Just like Mexico, Brazil is also both a Third World country as well as a developing country. While the country was part of the definition by history, the central aspect of development is yet to strengthen the nation to a considerable extent. The low GDP per capita, high birth and death rates, and low living standards tend to revolve all-around this nation. However, being a part of BRICS has managed to shape their economy and place them in a comfortable path.
India is another Third World Country and also a developing country thanks to the many issues it has been facing since the days of independence. The high poverty rate, outdated caste system, corruption, and various other significant aspects have managed to place the world’s biggest democracy in a list of Third World Nations. Like Brazil, India is also a part of BRICS and has been making changes to enter a different sector of development.
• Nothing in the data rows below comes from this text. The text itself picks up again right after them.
Lemma stops_cartesian px py pz :
  stops_at_failure r (example_cartesian_action_movement r r px py pz).
Proof.
  unfold example_cartesian_action_movement, BaseCyclic.RefreshFeedback,
    Base.OnNotificationActionTopic, Base.ExecuteAction, Base.Unsubscribe,
    threading.Event.
  stops_steps.
Qed.

Lemma stops_for_points pose_z ps : forall success,
  stops_at_failure r (for_points r r pose_z ps success).
Proof.
  induction ps as [|[px py] ps IH]; intros success; simpl.
  - apply stops_ret.
  - apply stops_bind; [apply stops_cartesian|intros ?; apply IH].
Qed.

Lemma stops_main : stops_at_failure r (main r).
Proof.
  unfold main.
  repeat (apply stops_bind;
          [first [ apply stops_RefreshFeedback | apply stops_home
                 | apply stops_cartesian | apply stops_for_points ]
          |intros ?]).
  apply stops_ret.
Qed.

Lemma stops_position_ramp fuel : forall position,
  stops_at_failure r (GripperCommandExample.position_ramp r fuel position).
Proof.
  induction fuel as [|fuel IH]; intros position; simpl;
    destruct (0.0 <? position)%float;
    try apply stops_ret; try apply stops_still_running.
  unfold Base.SendGripperCommand, time.sleep.
  apply stops_bind; [stops_steps|intros _].
  apply stops_bind; [stops_steps|intros _]. apply IH.
Qed.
The Philippines is a Third World Country and a developing nation that has not been able to control its low GDP per capita. Moreover, infant mortality is high, and many of the country’s citizens are yet to receive access to basic health care. As a result, when you sum up these indicators, you will be left with the actual reasons as to why a country like The Philippines is still a part of this list.
Moving forward towards the path of development might not be as easy as it sounds, but one can surely propel ahead to make the right changes.